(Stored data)
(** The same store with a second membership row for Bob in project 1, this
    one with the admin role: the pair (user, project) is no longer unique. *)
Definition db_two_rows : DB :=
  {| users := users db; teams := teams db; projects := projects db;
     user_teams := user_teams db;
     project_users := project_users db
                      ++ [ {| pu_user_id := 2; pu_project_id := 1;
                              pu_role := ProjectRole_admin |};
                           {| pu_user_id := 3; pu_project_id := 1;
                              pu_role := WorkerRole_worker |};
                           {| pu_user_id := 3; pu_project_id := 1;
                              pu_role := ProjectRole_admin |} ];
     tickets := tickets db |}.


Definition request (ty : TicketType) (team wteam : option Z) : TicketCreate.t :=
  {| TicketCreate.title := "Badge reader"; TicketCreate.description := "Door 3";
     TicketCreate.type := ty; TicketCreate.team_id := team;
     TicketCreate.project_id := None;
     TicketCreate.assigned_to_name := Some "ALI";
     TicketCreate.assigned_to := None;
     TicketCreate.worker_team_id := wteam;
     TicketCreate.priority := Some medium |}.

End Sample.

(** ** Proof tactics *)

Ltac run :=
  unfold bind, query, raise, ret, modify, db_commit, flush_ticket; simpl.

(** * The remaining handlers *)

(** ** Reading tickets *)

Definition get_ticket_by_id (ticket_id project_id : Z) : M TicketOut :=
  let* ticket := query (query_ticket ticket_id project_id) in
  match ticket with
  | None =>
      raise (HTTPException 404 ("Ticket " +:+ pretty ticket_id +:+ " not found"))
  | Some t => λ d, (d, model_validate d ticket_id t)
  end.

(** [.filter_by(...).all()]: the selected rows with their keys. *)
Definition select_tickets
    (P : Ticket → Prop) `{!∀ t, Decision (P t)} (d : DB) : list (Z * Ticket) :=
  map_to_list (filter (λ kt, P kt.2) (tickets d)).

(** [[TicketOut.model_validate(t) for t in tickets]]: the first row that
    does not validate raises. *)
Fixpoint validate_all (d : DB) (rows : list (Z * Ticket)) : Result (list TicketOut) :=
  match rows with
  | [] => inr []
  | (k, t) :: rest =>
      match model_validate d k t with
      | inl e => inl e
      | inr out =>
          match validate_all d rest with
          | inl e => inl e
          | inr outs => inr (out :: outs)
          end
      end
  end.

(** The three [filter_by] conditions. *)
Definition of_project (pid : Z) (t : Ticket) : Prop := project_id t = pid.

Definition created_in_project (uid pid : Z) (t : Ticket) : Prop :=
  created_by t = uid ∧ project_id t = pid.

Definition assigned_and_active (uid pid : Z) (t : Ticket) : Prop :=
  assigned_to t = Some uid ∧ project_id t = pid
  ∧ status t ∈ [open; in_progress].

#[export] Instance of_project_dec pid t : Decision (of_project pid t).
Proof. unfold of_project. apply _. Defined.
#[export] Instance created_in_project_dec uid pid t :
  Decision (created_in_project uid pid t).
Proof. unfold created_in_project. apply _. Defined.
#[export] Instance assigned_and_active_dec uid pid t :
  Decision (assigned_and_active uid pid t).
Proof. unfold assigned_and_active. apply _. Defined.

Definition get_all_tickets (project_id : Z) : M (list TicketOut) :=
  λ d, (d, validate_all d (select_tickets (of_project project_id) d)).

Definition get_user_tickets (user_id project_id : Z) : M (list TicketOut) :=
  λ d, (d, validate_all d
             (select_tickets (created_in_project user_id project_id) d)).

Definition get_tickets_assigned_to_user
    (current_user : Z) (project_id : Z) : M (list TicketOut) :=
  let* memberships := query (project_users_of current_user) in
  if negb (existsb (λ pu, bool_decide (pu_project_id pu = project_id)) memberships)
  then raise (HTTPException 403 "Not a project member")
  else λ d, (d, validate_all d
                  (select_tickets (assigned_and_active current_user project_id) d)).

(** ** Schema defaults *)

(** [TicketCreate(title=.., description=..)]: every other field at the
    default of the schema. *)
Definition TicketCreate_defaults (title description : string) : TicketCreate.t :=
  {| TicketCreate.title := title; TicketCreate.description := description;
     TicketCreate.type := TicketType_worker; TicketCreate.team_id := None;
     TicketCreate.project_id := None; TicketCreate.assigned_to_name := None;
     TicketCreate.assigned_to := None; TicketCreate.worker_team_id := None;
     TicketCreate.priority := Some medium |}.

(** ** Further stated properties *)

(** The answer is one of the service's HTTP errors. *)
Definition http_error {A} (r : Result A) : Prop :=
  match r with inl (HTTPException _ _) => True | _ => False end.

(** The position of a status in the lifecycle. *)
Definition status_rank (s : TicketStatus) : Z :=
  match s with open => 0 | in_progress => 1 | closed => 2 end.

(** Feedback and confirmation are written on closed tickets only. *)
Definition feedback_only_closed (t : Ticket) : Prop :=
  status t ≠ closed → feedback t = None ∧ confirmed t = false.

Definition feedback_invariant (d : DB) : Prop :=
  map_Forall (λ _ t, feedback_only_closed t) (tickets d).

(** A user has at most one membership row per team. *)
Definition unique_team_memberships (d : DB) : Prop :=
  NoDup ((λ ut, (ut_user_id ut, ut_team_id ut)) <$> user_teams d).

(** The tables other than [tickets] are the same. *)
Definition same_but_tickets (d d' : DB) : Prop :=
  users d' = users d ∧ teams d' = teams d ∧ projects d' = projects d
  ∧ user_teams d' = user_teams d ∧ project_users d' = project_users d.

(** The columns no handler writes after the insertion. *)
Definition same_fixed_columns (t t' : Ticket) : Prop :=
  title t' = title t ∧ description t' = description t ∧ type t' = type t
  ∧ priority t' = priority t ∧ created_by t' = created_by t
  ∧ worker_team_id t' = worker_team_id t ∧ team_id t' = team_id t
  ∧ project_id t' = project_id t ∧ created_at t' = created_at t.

What is needed: Only certain lines are wanted. Please return exactly those from the top of the data through the line with "End Sample.".

Answer section:
(** The same store with a second membership row for Bob in project 1, this
    one with the admin role: the pair (user, project) is no longer unique. *)
Definition db_two_rows : DB :=
  {| users := users db; teams := teams db; projects := projects db;
     user_teams := user_teams db;
     project_users := project_users db
                      ++ [ {| pu_user_id := 2; pu_project_id := 1;
                              pu_role := ProjectRole_admin |};
                           {| pu_user_id := 3; pu_project_id := 1;
                              pu_role := WorkerRole_worker |};
                           {| pu_user_id := 3; pu_project_id := 1;
                              pu_role := ProjectRole_admin |} ];
     tickets := tickets db |}.


Definition request (ty : TicketType) (team wteam : option Z) : TicketCreate.t :=
  {| TicketCreate.title := "Badge reader"; TicketCreate.description := "Door 3";
     TicketCreate.type := ty; TicketCreate.team_id := team;
     TicketCreate.project_id := None;
     TicketCreate.assigned_to_name := Some "ALI";
     TicketCreate.assigned_to := None;
     TicketCreate.worker_team_id := wteam;
     TicketCreate.priority := Some medium |}.

End Sample.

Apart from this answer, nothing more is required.